In contrast, Park E-J et al. (2008) observed no cytotoxic effect of nanoceria in human brain fibroblast (T98G) and rat cardiomyocytes (H9C2) cells after a 98-hour exposure.

 

Furthermore, cytotoxicity was not observed either following a 24-h exposure of hepatocytes (C3A cell line or primary trout hepatocytes) to a suspension of nanoparticular cerium oxide (Gaiser et al., 2009) or after a 3-h exposure to an aerosol of nanoparticulate cerium oxide of organotypic cultures of Wistar rat lung slices (Fall et al., 2007).

 

Cerium oxide nanoparticles was also found non-cytotoxic in an BS EN ISO10993-5guideline compliant test when applied as a 1 cm² area on agar overlay (Park Bet al, 2007, 2008).

 

Interestingly, it was observed in some of these studies that effects of nanoceria were independent of the particle size (Schubert et al, 2006, Eom H-J and Choi J, 2009).

 

Conclusion

From the results observed with cerium oxide nanomaterials in in vitro skin irritation test and in bacterial reverse mutation (Ames) as well as in ecotoxicological studies, no obvious differences with results observed with micrometric (bulk) cerium oxide were evidenced.
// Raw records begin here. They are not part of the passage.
(* ===== verification/Command.v ===== *)
(** * The commands of services (src/src/sn_server.cpp: skynet_command and the cmd_
    functions; src/src/sn_env.cpp; src/src/sn_log.cpp: sn_log_open,
    sn_log_close)

    A service asks the core by the name of a command and a text; the answer is a text or
    NULL ([None]).  The answer is a copy of [context->result], which the next command of
    the same context overwrites.  The open of a log file succeeds or not by a parameter. *)
From S2P Require Import Prelude MessageQueue Handle CString Timer Server.
From stdpp Require Import base list gmap numbers strings.
From Stdlib Require Import ZArith Lia.

Local Open Scope Z_scope.

(** ":" and eight upper case digits. *)
Definition upper_hex (d : Z) : Z := if bool_decide (d < 10) then 48 + d else 55 + d.

Definition id_to_hex (id : Z) : list Z :=
  58 :: ((fun i => upper_hex (Z.land (Z.shiftr id ((7 - Z.of_nat i) * 4)) 0xf)) <$> seq 0 8).

(** The token before the first character that [delim] accepts, and what follows it. *)
Fixpoint split_at (delim : Z -> bool) (s : list Z) : list Z * option (list Z) :=
  match s with
  | [] => ([], None)
  | c :: s' =>
    if delim c then ([], Some s')
    else let '(a, b) := split_at delim s' in (c :: a, b)
  end.

Definition is_blank (c : Z) : bool := bool_decide (c = 32 \/ c = 9 \/ c = 13 \/ c = 10).
Definition is_newline (c : Z) : bool := bool_decide (c = 13 \/ c = 10).

Section COMMAND.
Context {G : Type} `{GlobalQueue G}.

Abbreviation srv := (srv (G := G)).

Definition handle_text (h : Z) : list Z := 58 :: print_hex h.

(** ** Handles and names *)

Definition find_name (name : list Z) : srv Z :=
  s ← get; mret (SNHandleMgr_FindName (m_pHandleMgr s) (string_of name)).

Definition name_handle (handle : Z) (name : list Z) : srv (option (list Z)) := fun s =>
  let '(r, m) := SNHandleMgr_NameHandle (m_pHandleMgr s) handle (string_of name) in
  Ret (bytes_of <$> r, set_handles m s).

Definition cmd_timeout (p : ctxptr) (param : list Z) : srv (option (list Z)) :=
  let ti := i32 (strtol10 param) in
  session ← SNContext_NewSession p;
  c ← context_of p;
  _ ← server_timeout (c_handle c) ti session;
  mret (Some (print_int session)).

Definition cmd_reg (p : ctxptr) (param : option (list Z)) : srv (option (list Z)) :=
  c ← context_of p;
  match param with
  | None | Some [] => mret (Some (handle_text (c_handle c)))
  | Some (46 :: name) => name_handle (c_handle c) name
  | Some name =>
    _ ← skynet_error (Some p) (bytes_of "Can't register global name " ++ name ++ bytes_of " in C");
    mret None
  end.

Definition cmd_query (param : list Z) : srv (option (list Z)) :=
  match param with
  | 46 :: name =>
    handle ← find_name name;
    if bool_decide (handle <> 0) then mret (Some (handle_text handle)) else mret None
  | _ => mret None
  end.

(** [sscanf(param, "%s %s", name, handle)]: a word that is not there leaves its buffer
    without a value, and [handle[0]] is read. *)
Definition cmd_name (p : ctxptr) (param : list Z) : srv (option (list Z)) :=
  match scan_s param with
  | None => crash OutOfBounds
  | Some (name, rest) =>
    match scan_s rest with
    | None => crash OutOfBounds
    | Some (handle, _) =>
      match handle with
      | 58 :: digits =>
        let handle_id := u32 (strtoul16 digits) in
        if bool_decide (handle_id = 0) then mret None
        else
          match name with
          | 46 :: name => name_handle handle_id name
          | _ =>
            _ ← skynet_error (Some p) (bytes_of "Can't set global name " ++ name ++ bytes_of " in C");
            mret None
          end
      | _ => mret None
      end
    end
  end.

Definition tohandle (p : ctxptr) (param : list Z) : srv Z :=
  match param with
  | 58 :: digits => mret (u32 (strtoul16 digits))
  | 46 :: name => find_name name
  | _ =>
    _ ← skynet_error (Some p) (bytes_of "Can't convert " ++ param ++ bytes_of " to handle");
    mret 0
  end.

Definition skynet_queryname (p : ctxptr) (name : list Z) : srv Z :=
  match name with
  | 58 :: digits => mret (u32 (strtoul16 digits))
  | 46 :: name => find_name name
  | _ =>
    _ ← skynet_error (Some p) (bytes_of "Don't support query global name " ++ name);
    mret 0
  end.

Definition skynet_isremote (handle : Z) : srv (bool * Z) :=
  s ← get;
  mret (skynet_harbor_message_isremote handle s, i32 (Z.shiftr handle HANDLE_REMOTE_SHIFT)).

(** ** Ending services *)

Definition handle_exit (p : ctxptr) (handle : Z) : srv unit :=
  handle ← (if bool_decide (handle = 0) then
              c ← context_of p;
              _ ← skynet_error (Some p) (bytes_of "KILL self");
              mret (c_handle c)
            else
              _ ← skynet_error (Some p) (bytes_of "KILL :" ++ print_hex handle);
              mret handle);
  s ← get;
  _ ← (if bool_decide (m_monitor_exit s <> 0) then
         _ ← skynet_send (Some p) handle (m_monitor_exit s) PTYPE_CLIENT 0 None 0; mret tt
       else mret tt);
  r ← handle_remove handle;
  match r with Some c => ForceInGlobal c | None => mret tt end.

Definition cmd_exit (p : ctxptr) : srv (option (list Z)) := _ ← handle_exit p 0; mret None.

Definition cmd_kill (p : ctxptr) (param : list Z) : srv (option (list Z)) :=
  handle ← tohandle p param;
  _ ← (if bool_decide (handle <> 0) then handle_exit p handle else mret tt);
  mret None.

(** ** Environment and clock *)

Definition skynet_getenv (key : list Z) : srv (option (list Z)) :=
  s ← get; mret (env s !! string_of key).

Definition skynet_setenv (key value : list Z) : srv unit :=
  s ← get;
  _ ← require (bool_decide (env s !! string_of key = None));
  modify (set_env (<[string_of key := value]> (env s))).

Definition cmd_setenv (param : list Z) : srv (option (list Z)) :=
  match split_at (fun c => bool_decide (c = 32)) param with
  | (_, None) => mret None
  | (key, Some value) => _ ← skynet_setenv key value; mret None
  end.

Definition cmd_now : srv (option (list Z)) := s ← get; mret (Some (print_int (current (TI s)))).
Definition cmd_starttime : srv (option (list Z)) := s ← get; mret (Some (print_int (starttime (TI s)))).

(** ** The context's own state *)

Definition cmd_endless (p : ctxptr) : srv (option (list Z)) :=
  c ← context_of p;
  if c_endless c then
    _ ← modify (set_context p (set_endless false c)); mret (Some (bytes_of "1"))
  else mret None.

Definition cmd_abort : srv (option (list Z)) := _ ← modify set_exit; mret None.

Definition cmd_monitor (p : ctxptr) (param : option (list Z)) : srv (option (list Z)) :=
  s ← get;
  match param with
  | None | Some [] =>
    mret (if bool_decide (m_monitor_exit s <> 0) then Some (handle_text (m_monitor_exit s)) else None)
  | Some param =>
    handle ← tohandle p param;
    _ ← modify (set_monitor_exit handle);
    mret None
  end.

Definition cmd_mqlen (p : ctxptr) : srv (option (list Z)) :=
  q ← SNContext_MessageQueue p;
  mq ← queue_of q;
  mret (Some (print_int (SNMessageQueue_Length mq))).

(** [fopen]: a file of this name can be opened.  What is written to it has no part here. *)
Definition sn_log_open (fopen : list Z -> bool) (p : ctxptr) (handle : Z) : srv bool :=
  s ← get;
  match env s !! "logpath"%string with
  | None => mret false
  | Some logpath =>
    let tmp := logpath ++ bytes_of "/" ++ hex8 handle ++ bytes_of ".log" in
    if fopen tmp then _ ← skynet_error (Some p) (bytes_of "Open log file " ++ tmp); mret true
    else _ ← skynet_error (Some p) (bytes_of "Open log file " ++ tmp ++ bytes_of " fail"); mret false
  end.

Definition sn_log_close (p : ctxptr) (handle : Z) : srv unit :=
  skynet_error (Some p) (bytes_of "Close log file :" ++ hex8 handle).

Definition cmd_logon (fopen : list Z -> bool) (p : ctxptr) (param : list Z) : srv (option (list Z)) :=
  handle ← tohandle p param;
  if bool_decide (handle = 0) then mret None
  else
    s ← get;
    match SNHandleMgr_FindContext (m_pHandleMgr s) handle with
    | None => mret None
    | Some t =>
      c ← context_of t;
      _ ← (if c_logfile c then mret tt
           else
             f ← sn_log_open fopen p handle;
             if f : bool then modify (set_context t (set_logfile true c)) else mret tt);
      mret None
    end.

Definition cmd_logoff (p : ctxptr) (param : list Z) : srv (option (list Z)) :=
  handle ← tohandle p param;
  if bool_decide (handle = 0) then mret None
  else
    s ← get;
    match SNHandleMgr_FindContext (m_pHandleMgr s) handle with
    | None => mret None
    | Some t =>
      c ← context_of t;
      _ ← (if c_logfile c then
             _ ← modify (set_context t (set_logfile false c));
             sn_log_close p handle
           else mret tt);
      mret None
    end.

(** ** Launching, and the table of commands *)

Section SERVICES.
Context (module_create : list Z -> bool).
Context (module_init : list Z -> ctxptr -> option (list Z) -> srv Z).
Context (fopen : list Z -> bool).

Definition cmd_launch (param : list Z) : srv (option (list Z)) :=
  let '(mod_, args) := split_at is_blank param in
  let args := (fun a => fst (split_at is_newline a)) <$> args in
  inst ← NewContext module_create module_init mod_ args;
  match inst with
  | None => mret None
  | Some p => c ← context_of p; mret (Some (id_to_hex (c_handle c)))
  end.

(** A command that follows its parameter. *)
Definition with_param (param : option (list Z)) (f : list Z -> srv (option (list Z)))
  : srv (option (list Z)) :=
  match param with Some param => f param | None => crash OutOfBounds end.

Definition cmd_funcs (p : ctxptr) (param : option (list Z)) : list (list Z * srv (option (list Z))) := [
  (bytes_of "TIMEOUT", with_param param (cmd_timeout p));
  (bytes_of "REG", cmd_reg p param);
  (bytes_of "QUERY", with_param param cmd_query);
  (bytes_of "NAME", with_param param (cmd_name p));
  (bytes_of "NOW", cmd_now);
  (bytes_of "EXIT", cmd_exit p);
  (bytes_of "KILL", with_param param (cmd_kill p));
  (bytes_of "LAUNCH", with_param param cmd_launch);
  (bytes_of "GETENV", with_param param skynet_getenv);
  (bytes_of "SETENV", with_param param cmd_setenv);
  (bytes_of "STARTTIME", cmd_starttime);
  (bytes_of "ENDLESS", cmd_endless p);
  (bytes_of "ABORT", cmd_abort);
  (bytes_of "MONITOR", cmd_monitor p param);
  (bytes_of "MQLEN", cmd_mqlen p);
  (bytes_of "LOGON", with_param param (cmd_logon fopen p));
  (bytes_of "LOGOFF", with_param param (cmd_logoff p))
].

Fixpoint find_command (l : list (list Z * srv (option (list Z)))) (cmd : list Z) : srv (option (list Z)) :=
  match l with
  | [] => mret None
  | (name, func) :: l => if bool_decide (cmd = name) then func else find_command l cmd
  end.

Definition skynet_command (p : ctxptr) (cmd : list Z) (param : option (list Z))
  : srv (option (list Z)) := find_command (cmd_funcs p param) cmd.
End SERVICES.
End COMMAND.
However, since cerium oxide nanomaterial is currently under OCDE testing programme (OECD (2008). List of manufactured nanomaterials and list of endpoints for phase one of the OECD testing programme. Series on the safety of manufactures nanomaterials number 6. Environment Directorate - Joint Meeting of the chemicals committee and the working party on chemicals, pesticides and biotechnology - ENV/JM/ MONO(2008)13/REV), the present registration dossier will be updated at the release of the results of the OCDE studies.